As shown in Table 2, we found no significant differences in LL, CL or SL between two groups at the final visit. These results indicate that the application of the NTMC provide comparable capability with the TTMC in lordosis restoration. Loss of the PSH/ASH value, rather than the segmental subsidence, might mainly contribute to the improvement of the SL, but relationship hadn’t been confirmed [20, 25]. In this study, comparable PSH/ASH values was accompanied by similar SL in two groups during the follow-up period. This is consistent with previous studies, but improvement of the SL and loss of the CL and in this study existed as a conflict, and development of adjacent segment degeneration should be considered [6, 17, 29, 30]. As degeneration at disc C7/T1 was not common and the fusion extent did not included the C2, small loss of the LL would result in a large change in CL [31, 32]. In this study, we found loss of the LL in Group A was less than that in Group B, although difference was not significant. And this may partly explain why loss of the CL was significantly less in Group A. To explore other risk factors which could influence lordosis changes in details, we divided cases into subgroups according to the location of TMC or the appearance of OPLL. Results in Table 3 showed that change of the CL and SL were both larger in Group B. We suppose that application of the NTMC in HDF could reduce less adjacent segment degeneration, but further study with follow-up computerized tomography (CT) and magnetic resonance image (MRI) is needed.

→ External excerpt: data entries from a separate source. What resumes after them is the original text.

(** * Excel data consolidator: a shallow embedding of [excel_consolidator.py]

    The engine class [ExcelConsolidator] scans a directory tree for
    spreadsheet files, reads two columns (key, value) of each file's first
    sheet, and assembles one table: a header of all keys in sorted order and
    one row per file.

    Modelling conventions.
    - A Python [str] is a Rocq [string]; each character stands for the code
      point of the same number, so the model covers the strings over
      U+0000..U+00FF.  [lower] and [isspace] are Python's on that range, and
      string comparison is by code point, as in Python.
    - [self.all_keys] (a Python [set]) is a [gset string]; the order in which
      Python iterates over the set is a parameter of the world ([set_iter]).
    - [data_dict] and [self.file_order] are only looked up by key: [gmap]s.
      [self.file_data] is iterated with [.items()], so it is an insertion
      ordered association list with Python's assignment semantics.
    - [pd.read_excel], the directory contents and [_save_excel] are the
      outside world; they are gathered in the record [World].
    - The instance attributes are threaded explicitly: every method takes the
      engine state and returns the new one. *)

From Stdlib Require Import Ascii String.
From stdpp Require Import gmap strings list fin_maps sorting.

Local Open Scope string_scope.
Local Open Scope list_scope.
Set Warnings "-register-all,-clear-no-such-hyp".

(** ** Python string operations *)

Module PyStr.

(** [str.isspace] for one character (code points below 256). *)
Definition isspace (c : ascii) : bool :=
  let n := nat_of_ascii c in
  (((9 <=? n) && (n <=? 13)) || ((28 <=? n) && (n <=? 32))
   || (n =? 133) || (n =? 160))%nat.

(** [str.lower] for one character: A-Z, and the Latin-1 capitals
    U+00C0..U+00DE without the multiplication sign U+00D7. *)
Definition lower_char (c : ascii) : ascii :=
  let n := nat_of_ascii c in
  if (((65 <=? n) && (n <=? 90))
      || ((192 <=? n) && (n <=? 222) && negb (n =? 215)))%nat
  then ascii_of_nat (n + 32) else c.

Fixpoint lower (s : string) : string :=
  match s with
  | EmptyString => EmptyString
  | String c s' => String (lower_char c) (lower s')
  end.

(** [s.startswith(p)] *)
Fixpoint startswith (s p : string) {struct p} : bool :=
  match p with
  | EmptyString => true
  | String a p' =>
      match s with
      | EmptyString => false
      | String b s' => Ascii.eqb a b && startswith s' p'
      end
  end.

(** [s.endswith(p)] *)
Definition endswith (s p : string) : bool :=
  startswith (String.rev s) (String.rev p).

(** [s.endswith((p1, p2, ...))]: a tuple of suffixes. *)
Definition endswith_any (s : string) (ps : list string) : bool :=
  existsb (endswith s) ps.
(** X12: on a supported symbol Buy and Sell send one signed request: a
    limit order carrying the price when the price is strictly positive, a
    market order without price otherwise (a zero, negative or NaN price).  A
    response whose code is not positive gives back the vendor's order id and
    logs the trade once, with its price and amount; a failed transport, an
    undecodable body or a positive code gives the empty id and logs an error,
    never a trade. *)
Theorem Buy_Sell_outcome stockType coin price amount msgs (w : World) :
  stockMap (self w) !! stockType = Some coin →
  let outcome kind params (res : Outcome string * World) :=
    wire res.2 =
      wire w ++ [POST (host (self w)) (signedFor w params ++ ["market=cny"])] ∧
    match authReply (host (self w)) params ["market=cny"] w with
    | Success json =>
        if 0 <? codeOf json then failed "" res w
        else res.1 = Returned (sprintValue (Get "id" json)) ∧
             journal res.2 =
               journal w ++ [{| logKind := kind; logPrice := price;
                                logAmount := amount; logMsgs := msgs |}]
    | Failure _ => failed "" res w
    end in
  outcome "buy" (tradeParams coin "method=buy" "method=buy_market" price amount)
    (Buy stockType price amount msgs w) ∧
  outcome "sell" (tradeParams coin "method=sell" "method=sell_market" price amount)
    (Sell stockType price amount msgs w).
Proof.
  intros Hs. simpl. split.
  - apply (trade_outcome "Buy" "buy" _ _ stockType coin price amount msgs w Hs).
  - apply (trade_outcome "Sell" "sell" _ _ stockType coin price amount msgs w Hs).
Qed.

(** X13: CancelOrder logs exactly one entry, and answers true exactly when
    the response decodes, its code is not positive and its result is the
    string "success": then the entry is a "cancel" entry, in every other
    case an "error" entry. *)
Theorem CancelOrder_outcome (order : Order) (w : World) :
  let params := ["method=cancel_order";
                 "coin_type=" +:+ stockCode (self w) (StockType order);
                 "id=" +:+ ID order] in
  let accepted :=
    ∃ json, authReply (host (self w)) params ["market=cny"] w = Success json ∧
            codeOf json ≤ 0 ∧ Get "result" json = JString "success" in
  let res := CancelOrder order w in
  ∃ entry, journal res.2 = journal w ++ [entry] ∧
    ((accepted ∧ res.1 = Returned true ∧ logKind entry = "cancel") ∨
     (¬ accepted ∧ res.1 = Returned false ∧ logKind entry = "error")).
Proof.
  simpl. unfold CancelOrder. run_monad. rewrite getAuthJSON_reply. simpl.
  destruct (authReply _ _ _ _) as [json|err] eqn:Hreply; simpl; cycle 1.
  { eexists. split; [reflexivity|]. right. split_and!; [|done..].
    by intros (? & [=] & _). }
  destruct (Z.ltb_spec 0 (codeOf json)) as [Hpos|Hok]; simpl.
  { eexists. split; [reflexivity|]. right. split_and!; [|done..].
    intros (j & [= <-] & ? & _). lia. }
  destruct (String.eqb_spec (MustString (Get "result" json) "") "success")
    as [Hyes|Hno]; simpl.
  - eexists. split; [reflexivity|]. left. split_and!; [|done..].
    exists json. split_and!; [done..|].
    by destruct (Get "result" json); simpl in Hyes; try done; subst.
  - eexists. split; [reflexivity|]. right. split_and!; [|done..].
    intros (j & [= <-] & _ & Hres). by rewrite Hres in Hno.
Qed.

End Responses.

(** ** Lists of orders and the ticker *)

(** A loop over the indices of an array visits its elements in order. *)
Lemma index_loop_map {A} (f : Json → A) (json : Json) :
  (λ i, f (GetIndex i json)) <$> seq 0 (length (MustArray json)) =
  f <$> MustArray json.
Proof.
  apply list_eq. intros i. rewrite !list_lookup_fmap.
  destruct (decide (i < length (MustArray json))%nat) as [Hlt|Hge].
  - rewrite lookup_seq_lt by done. simpl.
    destruct (lookup_lt_is_Some_2 (MustArray json) i Hlt) as [x Hx].
    by rewrite GetIndex_MustArray, Hx.
  - rewrite lookup_seq_ge by lia. by rewrite lookup_ge_None_2 by lia.
Qed.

When it came to clinical outcomes, we found cases in two groups had comparable neurological improvement and SF-36 at the final visit, and none got neurological deterioration. This had indicated the effectiveness of the HDF with NTMC in treating cases with TCSM, and it was consistent with previous studies that used the TTMC [6, 15, 17]. Neck pain after anterior reconstruction was reported to be associated with larger incidences of segmental subsidence, especially the severe subsidence [9, 24]. The NDI is used to assess the influence of neck pain on activities of daily living, and it is associated with the VAS [33]. We found no significant differences in preoperative VAS and NDI scores between two groups, but both of them were significantly less in Group A at the final visit. Basing on these results, we suppose that application of the NTMC can provide comparable improvements in neurological function and the SF-36, and decrease negative influences of neck pain when compared with the application of the TTMC after the HDF, and these might be associated with comparable maintenance of the cervical sagittal alignment and less incidence of mesh cage subsidence after the application of the NTMC [12, 34, 35].

Conclusions

This study indicates that the HDF with the NTMC or TTMC being implanted provides comparable improvements in cervical lordosis, JOA scores and SF-36 scores for cases with continuously TCSM. The application of NTMC could significantly reduce losses of segmental height and cervical lordosis, and decrease subsidence incidence, VAS and NDI after the HDF when compared with the TTMC.